From genetic variants to diseases: the role of LACC1 in T cells

Abstract

Abstract Expression quantitative trait loci (eQTLs) studies provide associations of genetic variants with the expression of particular genes. But how these eQTLs directly affect gene expression and in what cell types of the immune system they act remain largely unknown. One hypothesis is that functional eQTLs in the cis-regulatory elements may affect cell type-specific transcription factor binding, thus reducing gene expression and even contributing to the cause of autoimmune and inflammatory diseases. Previously, we identified T cell-specific eQTLs of a gene known as laccase domain containing 1 (LACC1), which are GWAS hits for Crohn’s disease. Four of them are located in the LACC1 promoter region in the same haploblock. Direct association of disease-risk variants with lower LACC1 expression was confirmed by comparing pre-mRNA quantity of the different alleles in LACC1 heterozygous human CD4 T cells. We further validated the functional role of the eQTLs using CRISPR Cas9-mediated base-pair editing.
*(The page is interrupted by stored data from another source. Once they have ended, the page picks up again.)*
(** C1: with the counter at 0 and [maxRetries = N] (a non-negative
    integer), if every attempt of the call gets a retryable outcome (a
    throw, status 429 or a status in [500,600)), [send] returns after
    exactly [N + 1] network calls, and its result is the failure result of
    the last attempt, with [ok = false]. *)
Theorem C1_bounded_retries (N : Z) method data init s :
  0 <= N ->
  maxRetries (retryConfig (this s)) = N ->
  retryCount (this s) = 0%nat ->
  (forall j, retryable_outcome
               (network (calls (world s) + j)
                  (make_request JSON_stringify (webhookUrl (this s)) method data init))) ->
  exists r s',
    send JSON_stringify network Math_random method data init s = (Some r, s')
    /\ calls (world s') = (calls (world s) + Z.to_nat N + 1)%nat
    /\ ok r = false
    /\ r = terminal_result
             (network (calls (world s) + Z.to_nat N)
                (make_request JSON_stringify (webhookUrl (this s)) method data init))
    /\ status r = attempt_status
             (network (calls (world s) + Z.to_nat N)
                (make_request JSON_stringify (webhookUrl (this s)) method data init)).
Proof.
  intros HN Hmax Hcount Hall.
  destruct (send_fuel_run method data init (S (budget (this s))) s (Nat.lt_succ_diag_r _))
    as (r & s' & k & Hrun & _ & _ & _ & Hq & _ & _ & Hle & _ & Hlast & Hres).
  assert (Hb : budget (this s) = Z.to_nat N)
    by (unfold budget; rewrite Hmax, Hcount; f_equal; lia).
  assert (Hk : k = budget (this s)).
  { destruct (Nat.eq_dec k (budget (this s))) as [|Hne]; [assumption|].
    specialize (Hlast ltac:(lia)).
    rewrite (retryable_outcome_transient _ (Hall k)) in Hlast. discriminate. }
  subst k. rewrite Hb in *.
  exists r, s'. split; [rewrite send_enough_fuel, Hb; exact Hrun|].
  split; [eapply calls_after_run; exact Hq|].
  split.
  - destruct (ok r) eqn:Hok; [|reflexivity].
    rewrite Hres in Hok. apply terminal_ok in Hok.
    specialize (Hall (Z.to_nat N)).
    destruct (network _ _) as [response|e]; cbn in *; lia.
  - split; [exact Hres|]. rewrite Hres. apply terminal_status.
Qed.

(** C6: every top-level [send] returns a result, and the instance's
    [retryCount] is 0 when it does, whatever the outcome and whatever the
    counter was when the call started. *)
Theorem C6_counter_reset method data init s :
  exists r s',
    send JSON_stringify network Math_random method data init s = (Some r, s')
    /\ retryCount (this s') = 0%nat.
Proof.
  destruct (send_fuel_run method data init (S (budget (this s))) s (Nat.lt_succ_diag_r _))
    as (r & s' & k & Hrun & Hc & _).
  exists r, s'. split; assumption.
Qed.

(** C9: the result of [send] has [ok = true] exactly when the status of
    the attempt that ended the loop is in [200,300); its [status] is that
    status (0 for a throw), and a result with status 0 has [ok = false]. *)
Theorem C9_ok_iff_2xx method data init s :
  exists r s',
    send JSON_stringify network Math_random method data init s = (Some r, s')
    /\ (let last := network (pred (calls (world s')))
                      (make_request JSON_stringify (webhookUrl (this s)) method data init) in
        status r = attempt_status last
        /\ (ok r = true <-> 200 <= attempt_status last < 300))
    /\ (ok r = true <-> 200 <= status r < 300)
    /\ (status r = 0 -> ok r = false).
Proof.
  destruct (send_fuel_run method data init (S (budget (this s))) s (Nat.lt_succ_diag_r _))
    as (r & s' & k & Hrun & _ & _ & _ & Hq & _ & _ & _ & _ & _ & Hres).
  exists r, s'. split; [exact Hrun|].
  rewrite (calls_after_run _ _ _ _ Hq).
  replace (pred (calls (world s) + k + 1)) with (calls (world s) + k)%nat by lia.
  cbv zeta. rewrite Hres, terminal_status.
  pose proof (terminal_ok (network (calls (world s) + k)
    (make_request' (webhookUrl (this s)) method data init))) as Hok.
  split; [split; [reflexivity | exact Hok]|].
  split; [exact Hok|].
  intros H0. destruct (ok (terminal_result _)); [|reflexivity].
  destruct Hok as [Hok _]. specialize (Hok eq_refl). lia.
Qed.

Lemma or_string_nonempty a b : b <> EmptyString -> JS.or_string a b <> EmptyString.
Proof. destruct a; cbn; [auto | discriminate]. Qed.

Lemma or_string_cases a b :
  JS.or_string a b = match a with EmptyString => b | _ => a end.
Proof. destruct a; reflexivity. Qed.

(** C7: a response with a status in [300,500) other than 429 ends the
    call at once: one network call whatever [maxRetries] is, and the
    result has [ok = false], that status and a non-empty error message. *)
Theorem C7_terminal_status method data init s response :
  attempt_at JSON_stringify network s method data init = Responded response ->
  300 <= resp_status response < 500 ->
  resp_status response <> 429 ->
  exists r s' msg,
    send JSON_stringify network Math_random method data init s = (Some r, s')
    /\ calls (world s') = S (calls (world s))
    /\ ok r = false
    /\ status r = resp_status response
    /\ error r = Some msg
    /\ msg <> EmptyString.
Proof.
  intros Ha Hrange H429.
  assert (Hok : resp_ok response = false).
  { unfold resp_ok. replace (resp_status response <=? 299) with false
      by (symmetry; apply Z.leb_gt; lia). apply andb_false_r. }
  assert (Hr : retries (this s) (attempt_at JSON_stringify network s method data init) = false).
  { rewrite retries_transient, Ha. cbn. unfold retryable_status.
    replace (resp_status response =? 429) with false by (symmetry; apply Z.eqb_neq; lia).
    replace (resp_status response =? 0) with false by (symmetry; apply Z.eqb_neq; lia).
    replace (resp_status response <? 600) with true by (symmetry; apply Z.ltb_lt; lia).
    replace (500 <=? resp_status response) with false by (symmetry; apply Z.leb_gt; lia).
    cbn. rewrite andb_false_r. apply andb_false_r. }
  destruct (send_body_terminal (send_fuel' (budget (this s)) method data init)
              method data init s Hr)
    as (s' & Hbody & _ & _ & _ & Hq & _).
  rewrite Ha in Hbody. cbn in Hbody. rewrite Hok in Hbody.
  eexists _, s', _. split; [exact Hbody|].
  split; [unfold calls; rewrite Hq; reflexivity|].
  cbn. repeat split.
  apply or_string_nonempty, or_string_nonempty. discriminate.
Qed.

(** C8: when the attempt throws and no retry budget remains
    ([maxRetries <= retryCount], e.g. [maxRetries = 0]), [send] returns a
    value after that one attempt: [ok = false], [status = 0], no
    [retryAfter], and as [error] the thrown value's message, or
    ["Network error"] when that message is empty. *)
Theorem C8_transport_failure method data init s e :
  attempt_at JSON_stringify network s method data init = Threw e ->
  maxRetries (retryConfig (this s)) <= Z.of_nat (retryCount (this s)) ->
  exists r s',
    send JSON_stringify network Math_random method data init s = (Some r, s')
    /\ calls (world s') = S (calls (world s))
    /\ ok r = false
    /\ status r = 0
    /\ retryAfter r = None
    /\ (message_of e <> EmptyString -> error r = Some (message_of e))
    /\ (message_of e = EmptyString -> error r = Some "Network error"%string).
Proof.
  intros Ha Hmax.
  assert (Hr : retries (this s) (attempt_at JSON_stringify network s method data init) = false).
  { unfold retries. replace (_ <? _) with false by (symmetry; apply Z.ltb_ge; lia).
    reflexivity. }
  destruct (send_body_terminal (send_fuel' (budget (this s)) method data init)
              method data init s Hr)
    as (s' & Hbody & _ & _ & _ & Hq & _).
  rewrite Ha in Hbody. cbn in Hbody.
  eexists _, s'. split; [exact Hbody|].
  split; [unfold calls; rewrite Hq; reflexivity|].
  cbn. do 3 (split; [reflexivity|]). rewrite or_string_cases.
  split; [destruct (message_of e); congruence | intros ->; reflexivity].
Qed.

Lemma wait_roundtrip (d : Q) : (d / 1000 * 1000 == d)%Q.
Proof. field. Qed.

(** C2: when an attempt is retried, the wait requested before the
    recursive call is the hint in milliseconds if the response status is
    429 and a hint was extracted, and the computed backoff (for the
    incremented counter) for every attempt whose status is not 429, a throw
    included, whether or not the response carries a hint. *)
Theorem C2_hint_precedence fuel method data init s :
  retries (this s) (attempt_at JSON_stringify network s method data init) = true ->
  exists s1 wait,
    sleeps (world s1) = wait :: sleeps (world s)
    /\ (forall r s2,
          send_fuel JSON_stringify network Math_random fuel method data init s1 = (r, s2) ->
          exists s',
            send_fuel JSON_stringify network Math_random (S fuel) method data init s = (r, s')
            /\ sleeps (world s') = sleeps (world s2))
    /\ (forall response ms,
          attempt_at JSON_stringify network s method data init = Responded response ->
          resp_status response = 429 ->
          retryAfterMs response = Some ms ->
          (wait == ms)%Q)
    /\ (attempt_status (attempt_at JSON_stringify network s method data init) <> 429 ->
        (wait == backoff (retryConfig (this s)) (S (retryCount (this s)))
                   (Math_random (draws (world s))))%Q).
Proof.
  intros Hr.
  destruct (send_body_retry (send_fuel' fuel method data init) method data init s Hr)
    as (s1 & _ & _ & _ & _ & Hz & Hk).
  eexists s1, _. split; [exact Hz|]. split.
  - intros r s2 Hrun. destruct (Hk r s2 Hrun) as (s' & Hbody & _ & _ & Hz' & _).
    exists s'. split; assumption.
  - split.
    + intros response ms -> H429 Hms. rewrite wait_roundtrip.
      cbn. rewrite H429, Hms. reflexivity.
    + intros Hne. rewrite wait_roundtrip.
      destruct (attempt_at JSON_stringify network s method data init) as [response|e]; cbn in *.
      * replace (resp_status response =? 429) with false
          by (symmetry; apply Z.eqb_neq; exact Hne).
        reflexivity.
      * reflexivity.
Qed.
LACC1 function has been analyzed primarily in macrophages and shown to affect their function, but the GWAS hits do not affect expression in macrophages. Moreover, in our in vitro studies, human CD4 T cells with LACC1 knockdown showed altered metabolic programming and proliferation, which may contribute to inflammatory diseases. Overall, our study provides an excellent model for analyzing and explaining how genetic variants contribute to diseases by influencing gene expression in specific cell types and changing cell functions.